Pertanyaannya, apakah jika demikian Kemdikbud tidak mendengarkan
berbagai usulan dan kritik dari masyarakat? Kemdikbud juga mengakomodasi
berbagai saran dari berbagai pihak. Namun, saran untuk menunda pelaksanaan
kurikulum sampai tahun depan, sebagaimana yang telah diputuskan Kemenag, memang
tidak. Meski demikian, Kemdikbud rela menurunkan target pelaksanaan yang
awalnya sangat ambisius menjadi target yang sangat kecil dibandingkan dengan
cita-cita awal, yaitu 30 persen dari total SD serta seluruh SMP dan SMA/SMK.
Bila dilaksanakan, target itu akan melibatkan 44.606 SD, 35.596 SMP, dan 22.251
SMA/SMK, paling tidak 676.414 guru untuk ditatar dalam waktu singkat, serta
sekitar 78 juta buku harus dicetak dan didistribusikan.

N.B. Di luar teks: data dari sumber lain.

(** * pymanoid: rigid-body state and link tasks

    A shallow embedding of [pymanoid/body.py] and [pymanoid/tasks/link.py].

    Numbers.  The Python code computes with numpy floating-point arrays.
    Here every number is an exact rational in canonical form ([Qc]): the
    arithmetic laws the properties below rely on hold exactly, equality is
    Leibniz equality, and every definition still evaluates.  Rounding,
    infinities and NaN are outside this model.

    State.  A [Body] wraps an OpenRAVE [KinBody]; the transform of a body is
    owned by the OpenRAVE environment, read with [GetTransform] and replaced
    with [SetTransform].  The environment is modelled as the map from
    [KinBody] handles to 4x4 transforms, and every mutator is a function from
    environments to environments. *)

From Stdlib Require Import QArith Qcanon Lqa Lia Bool Arith List String.
From Stdlib Require Import NsatzTactic.
From Stdlib Require Import DecimalString DecimalNat.
Import ListNotations.
Local Open Scope string_scope.
Local Open Scope list_scope.
Local Open Scope Qc_scope.

(** ** Numbers *)

Module Num.

(** Decimal literals of the source, such as [.5] or [9.8]. *)
Definition dec (q : Q) : Qc := Q2Qc q.

(** Python's [x < y] on floats. *)
Definition ltb (x y : Qc) : bool := if Qclt_le_dec x y then true else false.

(** Python's [x ** 2]. *)
Definition sq (x : Qc) : Qc := x ^ 2.

End Num.

Notation "x <? y" := (Num.ltb x y) : Qc_scope.

(** ** numpy arrays of fixed shape *)

(** A 3-array, as returned by [T[0:3, 3]]. *)
Record vec3 := V3 { v0 : Qc; v1 : Qc; v2 : Qc }.

(** A 4-array holding a quaternion, scalar part first. *)
Record vec4 := Quat { q0 : Qc; q1 : Qc; q2 : Qc; q3 : Qc }.

(** A 3x3 array, as returned by [T[0:3, 0:3]]. *)
Record mat3 := M3 {
  m00 : Qc; m01 : Qc; m02 : Qc;
  m10 : Qc; m11 : Qc; m12 : Qc;
  m20 : Qc; m21 : Qc; m22 : Qc }.

(** A 4x4 array: the homogeneous transform [T]. *)
Record mat4 := M4 {
  t00 : Qc; t01 : Qc; t02 : Qc; t03 : Qc;
  t10 : Qc; t11 : Qc; t12 : Qc; t13 : Qc;
  t20 : Qc; t21 : Qc; t22 : Qc; t23 : Qc;
  t30 : Qc; t31 : Qc; t32 : Qc; t33 : Qc }.

(** A 7-array in OpenRAVE's pose convention: [pose[0:4]] is the quaternion
    and [pose[4:7]] the translation. *)
Record pose7 := Pose { pose_quat : vec4; pose_trans : vec3 }.

Module Np.

(** *** Element-wise arithmetic on 3-arrays *)

Definition zeros3 : vec3 := V3 0 0 0.

Definition add3 (a b : vec3) : vec3 :=
  V3 (v0 a + v0 b) (v1 a + v1 b) (v2 a + v2 b).

Definition sub3 (a b : vec3) : vec3 :=
  V3 (v0 a - v0 b) (v1 a - v1 b) (v2 a - v2 b).

(** [a * s] for a 3-array [a] and a scalar [s]. *)
Definition scale3 (a : vec3) (s : Qc) : vec3 :=
  V3 (v0 a * s) (v1 a * s) (v2 a * s).

(** *** Arithmetic on 4-arrays *)

(** [q * -1], the effect of [pose[:4] *= -1] on the quaternion block. *)
Definition neg4 (q : vec4) : vec4 :=
  Quat (q0 q * - (1)) (q1 q * - (1)) (q2 q * - (1)) (q3 q * - (1)).

(** *** Arithmetic on 3x3 arrays *)

Definition eye3 : mat3 := M3 1 0 0 0 1 0 0 0 1.

Definition madd (a b : mat3) : mat3 :=
  M3 (m00 a + m00 b) (m01 a + m01 b) (m02 a + m02 b)
     (m10 a + m10 b) (m11 a + m11 b) (m12 a + m12 b)
     (m20 a + m20 b) (m21 a + m21 b) (m22 a + m22 b).

Definition mscale (a : mat3) (s : Qc) : mat3 :=
  M3 (m00 a * s) (m01 a * s) (m02 a * s)
     (m10 a * s) (m11 a * s) (m12 a * s)
     (m20 a * s) (m21 a * s) (m22 a * s).

(** [dot(a, b)] for two 3x3 arrays: the matrix product. *)
Definition mdot (a b : mat3) : mat3 :=
  M3 (m00 a * m00 b + m01 a * m10 b + m02 a * m20 b)
     (m00 a * m01 b + m01 a * m11 b + m02 a * m21 b)
     (m00 a * m02 b + m01 a * m12 b + m02 a * m22 b)
     (m10 a * m00 b + m11 a * m10 b + m12 a * m20 b)
     (m10 a * m01 b + m11 a * m11 b + m12 a * m21 b)
     (m10 a * m02 b + m11 a * m12 b + m12 a * m22 b)
     (m20 a * m00 b + m21 a * m10 b + m22 a * m20 b)
     (m20 a * m01 b + m21 a * m11 b + m22 a * m21 b)
     (m20 a * m02 b + m21 a * m12 b + m22 a * m22 b).

(** [dot(a, v)] for a 3x3 array and a 3-array. *)
Definition mvec (a : mat3) (v : vec3) : vec3 :=
  V3 (m00 a * v0 v + m01 a * v1 v + m02 a * v2 v)
     (m10 a * v0 v + m11 a * v1 v + m12 a * v2 v)
     (m20 a * v0 v + m21 a * v1 v + m22 a * v2 v).

Definition transpose (a : mat3) : mat3 :=
  M3 (m00 a) (m10 a) (m20 a)
     (m01 a) (m11 a) (m21 a)
     (m02 a) (m12 a) (m22 a).

Definition det3 (a : mat3) : Qc :=
  m00 a * (m11 a * m22 a - m12 a * m21 a)
  - m01 a * (m10 a * m22 a - m12 a * m20 a)
  + m02 a * (m10 a * m21 a - m11 a * m20 a).

(** *** Slices of a 4x4 array *)

Definition eye4 : mat4 := M4 1 0 0 0  0 1 0 0  0 0 1 0  0 0 0 1.

(** [T[0:3, 0:3]] *)
Definition block33 (T : mat4) : mat3 :=
  M3 (t00 T) (t01 T) (t02 T)
     (t10 T) (t11 T) (t12 T)
     (t20 T) (t21 T) (t22 T).

(** [T[0:3, 3]] *)
Definition col3 (T : mat4) : vec3 := V3 (t03 T) (t13 T) (t23 T).

(** [T[0:3, 0]], [T[0:3, 1]] and [T[0:3, 2]] *)
Definition col0 (T : mat4) : vec3 := V3 (t00 T) (t10 T) (t20 T).
Definition col1 (T : mat4) : vec3 := V3 (t01 T) (t11 T) (t21 T).
Definition col2 (T : mat4) : vec3 := V3 (t02 T) (t12 T) (t22 T).

(** [T[3, :]], the row no slice assignment of [body.py] touches. *)
Definition row3 (T : mat4) : Qc * Qc * Qc * Qc :=
  (t30 T, t31 T, t32 T, t33 T).

(** [T[:3, 3] = pos] *)
Definition set_col3 (T : mat4) (pos : vec3) : mat4 :=
  M4 (t00 T) (t01 T) (t02 T) (v0 pos)
     (t10 T) (t11 T) (t12 T) (v1 pos)
     (t20 T) (t21 T) (t22 T) (v2 pos)
     (t30 T) (t31 T) (t32 T) (t33 T).

(** [T[:3, :3] = R] *)
Definition set_block33 (T : mat4) (R : mat3) : mat4 :=
  M4 (m00 R) (m01 R) (m02 R) (t03 T)
     (m10 R) (m11 R) (m12 R) (t13 T)
     (m20 R) (m21 R) (m22 R) (t23 T)
     (t30 T) (t31 T) (t32 T) (t33 T).

(** [T[0, 3] = x], [T[1, 3] = y] and [T[2, 3] = z] *)
Definition set_03 (T : mat4) (x : Qc) : mat4 :=
  M4 (t00 T) (t01 T) (t02 T) x
     (t10 T) (t11 T) (t12 T) (t13 T)
     (t20 T) (t21 T) (t22 T) (t23 T)
     (t30 T) (t31 T) (t32 T) (t33 T).

Definition set_13 (T : mat4) (y : Qc) : mat4 :=
  M4 (t00 T) (t01 T) (t02 T) (t03 T)
     (t10 T) (t11 T) (t12 T) y
     (t20 T) (t21 T) (t22 T) (t23 T)
     (t30 T) (t31 T) (t32 T) (t33 T).

Definition set_23 (T : mat4) (z : Qc) : mat4 :=
  M4 (t00 T) (t01 T) (t02 T) (t03 T)
     (t10 T) (t11 T) (t12 T) (t13 T)
     (t20 T) (t21 T) (t22 T) z
     (t30 T) (t31 T) (t32 T) (t33 T).

(** *** One-dimensional arrays of any length

    The [target] of a task may be an array of any length, so the arithmetic
    of [tasks/link.py] is modelled on lists, with numpy's broadcasting rule
    for one-dimensional operands: equal lengths combine element-wise, a
    length-one operand is stretched, and any other pair of lengths raises
    [ValueError]. *)

Definition ndarray := list Qc.

Definition of_vec3 (v : vec3) : ndarray := [v0 v; v1 v; v2 v].

Definition of_quat (q : vec4) : ndarray := [q0 q; q1 q; q2 q; q3 q].

Definition of_pose (p : pose7) : ndarray :=
  of_quat (pose_quat p) ++ of_vec3 (pose_trans p).

Fixpoint zip_with (f : Qc -> Qc -> Qc) (a b : ndarray) : ndarray :=
  match a, b with
  | x :: a', y :: b' => f x y :: zip_with f a' b'
  | _, _ => []
  end.

Definition broadcast (f : Qc -> Qc -> Qc) (a b : ndarray) : option ndarray :=
  if Nat.eqb (length a) (length b) then Some (zip_with f a b)
  else match a, b with
       | x :: nil, _ => Some (map (f x) b)
       | _, y :: nil => Some (map (fun x => f x y) a)
       | _, _ => None
       end.

(** [dot(a, b)] of two one-dimensional arrays; the lengths must agree. *)
Definition dot (a b : ndarray) : option Qc :=
  if Nat.eqb (length a) (length b)
  then Some (fold_right Qcplus 0 (zip_with Qcmult a b))
  else None.

End Np.

(** ** Exceptions *)

Inductive exn :=
| Exception (msg : string)
| ValueError (msg : string).

Inductive result (A : Type) :=
| Ok (a : A)
| Raise (e : exn).

Arguments Ok {A} a.
Arguments Raise {A} e.

Definition bind {A B : Type} (r : result A) (k : A -> result B) : result B :=
  match r with
  | Ok a => k a
  | Raise e => Raise e
  end.

Notation "x <- r ;; k" := (bind r (fun x => k))
  (at level 61, r at next level, right associativity).

Definition is_ok {A : Type} (r : result A) : bool :=
  match r with Ok _ => true | Raise _ => false end.

Definition shape_error : exn :=
  ValueError "operands could not be broadcast together".

Definition np_sub (a b : Np.ndarray) : result Np.ndarray :=
  match Np.broadcast Qcminus a b with
  | Some c => Ok c
  | None => Raise shape_error
  end.

Definition np_mul (a b : Np.ndarray) : result Np.ndarray :=
  match Np.broadcast Qcmult a b with
  | Some c => Ok c
  | None => Raise shape_error
  end.

Definition np_dot (a b : Np.ndarray) : result Qc :=
  match Np.dot a b with
  | Some c => Ok c
  | None => Raise (ValueError "shapes not aligned")
  end.

(** ** The OpenRAVE environment and the collaborators outside the sources *)

(** An OpenRAVE [KinBody], identified by its handle. *)
Definition KinBody := nat.

(** Modelled from the spec: the engine that stores the transforms, which is
    not part of the sources.  Each body owns exactly one transform;
    [GetTransform] reads it and [SetTransform] replaces it wholesale, with
    the matrix it is given. *)
Definition Env := KinBody -> mat4.

(** [kinbody.GetTransform()] *)
Definition GetTransform (env : Env) (k : KinBody) : mat4 := env k.

(** [kinbody.SetTransform(T)] *)
Definition SetTransform (k : KinBody) (T : mat4) (env : Env) : Env :=
  fun k' => if Nat.eqb k' k then T else env k'.

(** The functions [body.py] and [tasks/link.py] call but do not define:
    the rotation conversions of [openravepy], the helpers imported from
    [rotations.py], and the Jacobians of the robot.  They are parameters of
    the development. *)
Class External := {
  (** quaternion of a rotation block, as used by [GetTransformPose] *)
  quatFromRotationMatrix : mat3 -> vec4;
  (** rotation block of a quaternion, as used by [matrixFromPose] *)
  rotationMatrixFromQuat : vec4 -> mat3;
  (** [rotations.crossmat] *)
  crossmat : vec3 -> mat3;
  (** [rotations.rotation_matrix_from_rpy] *)
  rotation_matrix_from_rpy : Qc -> Qc -> Qc -> mat3;
  (** [rotations.rpy_from_quat] *)
  rpy_from_quat : vec4 -> vec3;
  (** [robot.compute_link_pos_jacobian] *)
  compute_link_pos_jacobian : Env -> KinBody -> list Np.ndarray;
  (** [robot.compute_link_pose_jacobian] *)
  compute_link_pose_jacobian : Env -> KinBody -> list Np.ndarray
}.

Section Openrave.

Context {ext : External}.

(** Modelled from the spec: [KinBody.GetTransformPose] of openravepy, which
    is not part of the sources.  The pose of a transform is the quaternion of
    its orientation block followed by its translation. *)
Definition GetTransformPose (env : Env) (k : KinBody) : pose7 :=
  let T := GetTransform env k in
  Pose (quatFromRotationMatrix (Np.block33 T)) (Np.col3 T).

(** Modelled from the spec: [openravepy.matrixFromPose], which is not part of
    the sources.  The inverse conversion: the rotation block of the
    quaternion, the translation column, and the row [0 0 0 1]. *)
Definition matrixFromPose (pose : pose7) : mat4 :=
  let R := rotationMatrixFromQuat (pose_quat pose) in
  let t := pose_trans pose in
  M4 (m00 R) (m01 R) (m02 R) (v0 t)
     (m10 R) (m11 R) (m12 R) (v1 t)
     (m20 R) (m21 R) (m22 R) (v2 t)
     0 0 0 1.

End Openrave.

Setelah melalui berbagai kritik baik yang pedas maupun yang halus dan
santun, akhirnya Kemdikbud sadar, cita-cita untuk melaksanakan Kurikulum 2013
secara masif tidaklah mungkin. Akhirnya, sampailah pada target yang sangat
lebih masuk akal dan realistis, yaitu hanya meliputi 6.325 sekolah untuk seluruh
jenjang (SD 2.598, SMP 1.436, SMA 1.270, SMK 1.021), dengan jumlah rombongan
belajar 14.805, jumlah guru hanya 55.762 orang, dan jumlah buku yang harus
dicetak dan didistribusikan turun drastis: tinggal 9.767.280 eksemplar.
Kunci sukses
Pertanyaan implementatif yang harus dijawab, siapa saja pemegang kunci
sukses terpenting dalam pelaksanaan Kurikulum 2013? Jawabnya: guru. Jadi, guru
merupakan unsur terpenting dari pemangku kepentingan pendidikan dalam konteks
implementasi Kurikulum 2013.
Karena itu, guru harus ditatar dan memang akan ditatar selama enam hari
kerja sebelum melaksanakan Kurikulum 2013. Siapa saja yang menentukan sukses
dalam pelatihan guru? Kunci sukses pelatihan guru itu akan terletak pada 60
narasumber nasional yang akan memberikan penyegaran kepada 372 instruktur
nasional. Kemudian, secara hierarkis 372 instruktur nasional itu akan
memberikan pelatihan kepada 3.036 guru inti.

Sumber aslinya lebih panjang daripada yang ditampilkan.